Lemma remove_cancels w info p l r w1 :
  _links w !! info = Some p -> heap w !! p = Some l -> remove info w = Some (r, w1) ->
  r = None /\ (exists l1, heap w1 !! p = Some l1 /\ cancelled l1 = Some true) /\
  (forall c, _conn l = Some c -> c ∈ conns_closed w1).
Proof.
  intros Hp Hl. unfold remove. rewrite Hp, Hl. destruct (cancelled l); [|done]. intros [= <- <-]. unfold update_link.
  split; [done|]. destruct (_conn l); simpl; rewrite lookup_alter_eq, Hl; split; [by eexists| |by eexists|done].
  intros c' [= <-]. set_solver.
Qed.

(** A cancelled link stays cancelled. *)
Lemma cancelled_execs es w w' p l : reach w -> heap w !! p = Some l -> cancelled l = Some true ->
  execs es w = Some w' -> exists l', heap w' !! p = Some l' /\ cancelled l' = Some true.
Proof.
  revert w l. induction es as [|e es IH]; intros w l Hr Hl Hc; simpl; [intros [= <-]; by exists l|].
  destruct (exec e w) as [w1|] eqn:Ee; [|done].
  destruct (exec_heap e w w1 (links_inv_reach _ Hr) Ee p l Hl) as (l1 & Hl1 & H1).
  apply (IH w1 l1); [by eapply reach_step|done|by apply H1].
Qed.


Definition connected_events : list event :=
  add_events ++ [ETop 1; EDial 1 (Ok (Some 5)) 0; EInstall 1 0].

Definition removed_world : links := default init (snd <$> remove peer_info (world_of connected_events)).


(** An incoming connection makes a link without a context, and removing the peer
    it is listed as, from then until its goroutine ends, calls the nil [cancel]:
    the process panics.  An outgoing link can always be removed. *)
Theorem incoming_removal_panics w rid ptr info proto c w' :
  reach w -> _links w !! info = None -> routines w !! rid = Some (Inbound ptr info proto c InEnter) ->
  exec (EInEnter rid) w = Some w' ->
  remove info w' = None /\
  forall info' lt proto' maxb w2, add info' lt proto' maxb w = (None, w2) -> remove info' w2 <> None.
Proof.
  intros _ Hi Hr He. split.
  - simpl in He. rewrite Hr in He. simpl in He. rewrite Hi in He. simpl in He. injection He as <-.
    unfold remove. simpl. rewrite lookup_insert_eq, lookup_alter_eq, lookup_insert_eq. done.
  - intros info' lt proto' maxb w2 Ha. unfold add in Ha. destruct (_links w !! info'); [done|]. injection Ha as <-.
    unfold remove. simpl. by rewrite !lookup_insert_eq.
Qed.

Lemma incoming_removal_panics_witness :
  let w := world_of [EAccept peer_info "TLS" 6] in
  reach w /\ exists w', exec (EInEnter 0) w = Some w' /\ remove peer_info w' = None.
Proof.
  intros w. split; [apply reach_world|]. exists (world_of [EAccept peer_info "TLS" 6; EInEnter 0]).
  assert (E : exec (EInEnter 0) w = Some (world_of [EAccept peer_info "TLS" 6; EInEnter 0])) by (vm_compute; reflexivity).
  split; [exact E|]. apply (incoming_removal_panics w 0 None peer_info "TLS" 6 _ (reach_world _)); [vm_compute; reflexivity..|exact E].
Defined.

(** When a second connection arrives for a link that is up, it is dropped,
    but its deferred block deletes the table entry of the established link,
    because it compares with the state it was dropped for.  The link stays
    connected, but it is no longer listed, cannot be removed, and can be
    connected a second time. *)
Theorem duplicate_forgets_link :
  exists w rid,
    reach w /\ routines w !! rid = Some (Inbound (Some 2) peer_info "UNIX" 5 InRunning) /\
    (5 ∉ conns_closed w) /\ 6 ∈ conns_closed w /\
    _links w = ∅ /\ remove peer_info w = Some (Some ErrLinkNotConfigured, w) /\
    (add peer_info linkTypePersistent "UNIX" defaultBackoffLimit w).1 = None.
Proof.
  set (es := [EAccept peer_info "UNIX" 5; EAccept peer_info "UNIX" 6; EInEnter 0; EInEnter 1; EInCleanup 1]).
  exists (world_of es), 0. split; [apply reach_world|].
  split; [vm_compute; reflexivity|]. split; [apply (bool_decide_unpack _); vm_compute; exact I|].
  split; [apply (bool_decide_unpack _); vm_compute; exact I|].
  split; [vm_compute; reflexivity|]. split; vm_compute; reflexivity.
Qed.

*****

[Assignment]
Each line above from the one with "Lemma cancelled_execs es" up to and including the one with "remove info w' = None /\" must be set down exactly, and no line outside that span may appear.

[Output below]
Lemma cancelled_execs es w w' p l : reach w -> heap w !! p = Some l -> cancelled l = Some true ->
  execs es w = Some w' -> exists l', heap w' !! p = Some l' /\ cancelled l' = Some true.
Proof.
  revert w l. induction es as [|e es IH]; intros w l Hr Hl Hc; simpl; [intros [= <-]; by exists l|].
  destruct (exec e w) as [w1|] eqn:Ee; [|done].
  destruct (exec_heap e w w1 (links_inv_reach _ Hr) Ee p l Hl) as (l1 & Hl1 & H1).
  apply (IH w1 l1); [by eapply reach_step|done|by apply H1].
Qed.


Definition connected_events : list event :=
  add_events ++ [ETop 1; EDial 1 (Ok (Some 5)) 0; EInstall 1 0].

Definition removed_world : links := default init (snd <$> remove peer_info (world_of connected_events)).


(** An incoming connection makes a link without a context, and removing the peer
    it is listed as, from then until its goroutine ends, calls the nil [cancel]:
    the process panics.  An outgoing link can always be removed. *)
Theorem incoming_removal_panics w rid ptr info proto c w' :
  reach w -> _links w !! info = None -> routines w !! rid = Some (Inbound ptr info proto c InEnter) ->
  exec (EInEnter rid) w = Some w' ->
  remove info w' = None /\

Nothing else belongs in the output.